#Top

[![Open in GitHub](https://img.shields.io/badge/Open%20Folder%20in-GitHub-181717?logo=github&logoColor=white)](https://github.com/lindsayalexandra14/ds_portfolio/tree/main/1_projects/statistical_analysis/a_b_testing/large_sample)

[![Open In Colab](https://colab.research.google.com/assets/colab-badge.svg)](https://colab.research.google.com/drive/14z04b4n0SpjGhuju6nHQ2R0i2_6OdII8#scrollTo=REWlVp6lIpYJ)

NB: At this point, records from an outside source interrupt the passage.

Lemma complete_reply_is_spoken_in_order_witness :
  handle_speech_queue nat
    (map (pair quiet)
       (play_speech_puts nat
          (handle_tts_queue nat String.length
             (map (pair quiet)
                (tts_puts (fst (answer_question false
                   (map text_chunk ["Hi. "; "How are"; " you?"]))))))))
  = [tts_item String.length "Hi."; tts_item String.length "How are you?"].
Proof.
  apply (complete_reply_is_spoken_in_order nat String.length false
           (map text_chunk ["Hi. "; "How are"; " you?"])).
  reflexivity.
Defined.

(** X6.  For a reply consumed to its end and converted with no flag
    set, the audio history worker (both outside calls returning)
    publishes exactly one path: [None] and no file, or the path of the
    one file written, which holds the audios of the spoken sentences
    merged in order and is attached to the last exchange.  The merge
    buffer is empty afterwards and every queue item is marked done. *)
Theorem complete_reply_publishes_one_path (AudioSegment : Type)
    (empty : AudioSegment) (add : AudioSegment -> AudioSegment -> AudioSegment)
    (duration_seconds : AudioSegment -> Q) (synth : string -> AudioSegment)
    (cfg : Configs) (now : string) (rot : bool)
    (stream : list (Flags * AnswerChunk)) :
  existsb (fun x => stop_requested (fst x)) stream = false ->
  let texts := tts_puts (fst (answer_question rot stream)) in
  let audios := answer_audio_puts AudioSegment
                  (handle_tts_queue AudioSegment synth (map (pair quiet) texts)) in
  let st := handle_update_audio_history AudioSegment empty add duration_seconds
              cfg (clean_turns now audios) (history_start AudioSegment empty) in
  let path := audio_file_path cfg now in
  merged_audio _ st = empty
  /\ tasks_done _ st = List.length audios
  /\ ((published_paths _ st = [None]
       /\ exported_files _ st = [] /\ history_audio_paths _ st = [])
      \/ (published_paths _ st = [Some path]
          /\ exported_files _ st
             = [(path, merge add empty (map synth (spoken (somes texts))))]
          /\ history_audio_paths _ st = [path])).
Proof.
  intros Hquiet texts audios st path. subst texts audios st path.
  destruct (PipelineFacts.answer_question_complete rot stream Hquiet)
    as [_ [ss Hss]].
  rewrite Hss, somes_sentences_sentinel.
  rewrite (proj2 (tts_worker_complete_reply AudioSegment synth ss)).
  rewrite history_after_reply. cbn [history_start merged_audio tasks_done
    history_audio_paths exported_files published_paths app].
  rewrite length_app, !length_map. cbn [List.length].
  destruct (Qltb _ _); cbn [merged_audio tasks_done history_audio_paths
    exported_files published_paths].
  - split; [reflexivity|]. split; [lia|]. left. repeat split.
  - split; [reflexivity|]. split; [lia|]. right. repeat split.
Qed.

Lemma complete_reply_publishes_one_path_witness :
  let cfg := {| min_speech_duration_seconds := 0.05%Q;
                exit_expressions := []; audio_cache_dir := "cache" |} in
  published_paths _
    (handle_update_audio_history Q 0%Q Qplus (fun d => d) cfg
       (clean_turns "t"
          (answer_audio_puts Q
             (handle_tts_queue Q (fun s => inject_Z (Z.of_nat (String.length s)))
                (map (pair quiet)
                   (tts_puts (fst (answer_question false
                      (map text_chunk ["Hi. "; "Bye."]))))))))
       (history_start Q 0%Q))
  = [Some "cache/t.mp3"].
Proof.
  cbn zeta.
  destruct (complete_reply_publishes_one_path Q 0%Q Qplus (fun d => d)
              (fun s => inject_Z (Z.of_nat (String.length s)))
              {| min_speech_duration_seconds := 0.05%Q;
                 exit_expressions := []; audio_cache_dir := "cache" |}
              "t" false (map text_chunk ["Hi. "; "Bye."]) eq_refl)
    as [_ [_ [[H _] | [H _]]]].
  - vm_compute in H. discriminate H.
  - exact H.
Defined.



(** X8.  In the web app, the audios passed on from the playback queue
    of a reply consumed to its end are played by [play_queued_audios],
    when the player returns for each, in the order of the spoken
    sentences; the loop then ends at the sentinel and leaves nothing on
    its queue. *)
Theorem web_playback_plays_reply_in_order (AudioSegment : Type)
    (synth : string -> AudioSegment) (rot : bool)
    (stream : list (Flags * AnswerChunk)) :
  existsb (fun x => stop_requested (fst x)) stream = false ->
  let texts := tts_puts (fst (answer_question rot stream)) in
  play_queued_audios AudioSegment (fun _ => true)
    (map (forward_speech AudioSegment)
       (play_speech_puts AudioSegment
          (handle_tts_queue AudioSegment synth (map (pair quiet) texts))))
  = (map synth (spoken (somes texts)), [], PlayedToEnd).
Proof.
  intros Hquiet texts. subst texts.
  destruct (PipelineFacts.answer_question_complete rot stream Hquiet)
    as [_ [ss Hss]].
  rewrite Hss, somes_sentences_sentinel.
  rewrite (proj1 (tts_worker_complete_reply AudioSegment synth ss)).
  rewrite map_app, !map_map. cbn [map forward_speech tts_item speech].
  rewrite <- (map_map synth Some). apply play_all.
Qed.

Lemma web_playback_plays_reply_in_order_witness :
  play_queued_audios nat (fun _ => true)
    (map (forward_speech nat)
       (play_speech_puts nat
          (handle_tts_queue nat String.length
             (map (pair quiet)
                (tts_puts (fst (answer_question false
                   (map text_chunk ["Hi. "; "How are"; " you?"]))))))))
  = ([3; 12], [], PlayedToEnd).
Proof.
  apply (web_playback_plays_reply_in_order nat String.length false
           (map text_chunk ["Hi. "; "How are"; " you?"])).
  reflexivity.
Defined.

(** X9.  [play_queued_audios] loses no queue item and plays a prefix:
    the queue is the audios played, then the item at which the loop
    stopped (the [None], or the audio for which the player failed),
    then the items left; when it waits for a further item it has played
    the whole queue.  Every audio played is one the player returned
    for. *)
Theorem play_queued_audios_conserves_queue (AudioSegment : Type)
    (render_ok : AudioSegment -> bool) (q : list (option AudioSegment)) :
  let '(played, remaining, state) :=
    play_queued_audios AudioSegment render_ok q in
  Forall (fun a => render_ok a = true) played
  /\ match state with
     | PlayedToEnd => q = map Some played ++ None :: remaining
     | PlayerFailed =>
         exists a, render_ok a = false
                   /\ q = map Some played ++ Some a :: remaining
     | WaitingForAudio => q = map Some played /\ remaining = []
     end.
Proof.
  induction q as [|[a|] q IH]; cbn [play_queued_audios].
  - split; [constructor | split; reflexivity].
  - destruct (render_ok a) eqn:Ha.
    + destruct (play_queued_audios AudioSegment render_ok q)
        as [[played remaining] state].
      destruct IH as [IH1 IH2]. split; [constructor; assumption|].
      destruct state; cbn [map app].
      * rewrite IH2 at 1. reflexivity.
      * destruct IH2 as [b [Hb IH2]]. exists b. split; [exact Hb|].
        rewrite IH2 at 1. reflexivity.
      * destruct IH2 as [IH2 ->]. split; [|reflexivity].
        rewrite IH2 at 1. reflexivity.
    + split; [constructor|]. exists a. split; [exact Ha | reflexivity].
  - split; [constructor | reflexivity].
Qed.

![Alt text](https://github.com/lindsayalexandra14/ds_portfolio/raw/main/2_images/templates/notebook/headers/beige/AB%20Testing%20Large%20Sample%20Size.png)

**test**
*   This hypothetical experiment tests two Landing Pages (control vs. treatment)
*   The sample size is 32,000 users
*   I will use Z-Test for Two Proportions, which is good for large sample sizes
*   I am trying to prove that the treatment performed better than the control because the team is interested in moving forward with the treatment
  
**result**  
*  It was established from the test that the treatment performed better with significance (at alpha=0.05). The treatment has a higher conversion rate than the control by at least 1.71%+ points. The practical significance is very small (cohen's h = 0.06) but the cost of implementing the treatment is low and due to the high volume, there will be high business impact and the revenue will outweigh the cost. The result had the full desired statistical power (>80%)
  
**recommendation**
*  Due to the significance, power, and high business impact, I will recommend moving forward with implementing the treatment

**tl;dr for results**

*   Skip to "Results Summary" at the end





#Setup

![Alt text](https://github.com/lindsayalexandra14/ds_portfolio/raw/main/2_images/templates/notebook/headers/beige/Setup.png)

In [None]:
install.packages('pwr')
install.packages('glue')

In [3]:
library(pwr)
library(glue)

#Test Design

![Alt text](https://github.com/lindsayalexandra14/ds_portfolio/raw/main/2_images/templates/notebook/headers/beige/Test%20Design.png)

In [9]:
#Parameters
alpha <- 0.05            # Significance level
power <- 0.80            # Statistical power (Probability of detecting an effect when it exists; 0.8 is standard)
control=0.14             # Baseline rate
effect <- 0.05           # Desired relative effect (e.g., 5% lift over baseline)
mde <- control * effect   # Minimum Detectable Effect (MDE)
  # Minimum difference you want to detect in absolute terms
treatment= control + mde  #Treatment rate (includes effect)
cat(sprintf("Test Design:\n"))
cat("\n")
cat(paste('Control:', control, "\n"))
cat(paste('Treatment:', treatment, "\n"))

#Hypothesis
p_1=treatment
p_2=control
p1_label = "Treatment"
p2_label = "Control"

alternative = "greater" # in reference to p1:
# A one-sided test is used when you want to test if one group performs
# specifically better or worse than the other (a directional hypothesis).
# p1 is "greater" than p2
# p1 is "less" than p2
# p1 is different from ()"two.sided" p2

hypothesis <- switch(alternative,
  greater = sprintf("%s (%.4f) is greater than %s (%.4f)", p1_label, p_1, p2_label, p_2),
  less = sprintf("%s (%.4f) is less than %s (%.4f)", p1_label, p_1, p2_label, p_2),
  two.sided = sprintf("%s (%.4f) is different from %s (%.4f)", p1_label, p_1, p2_label, p_2),
)

cat("Hypothesis:",hypothesis)

# Effect size (Cohen's h: standardized effect size for proportions)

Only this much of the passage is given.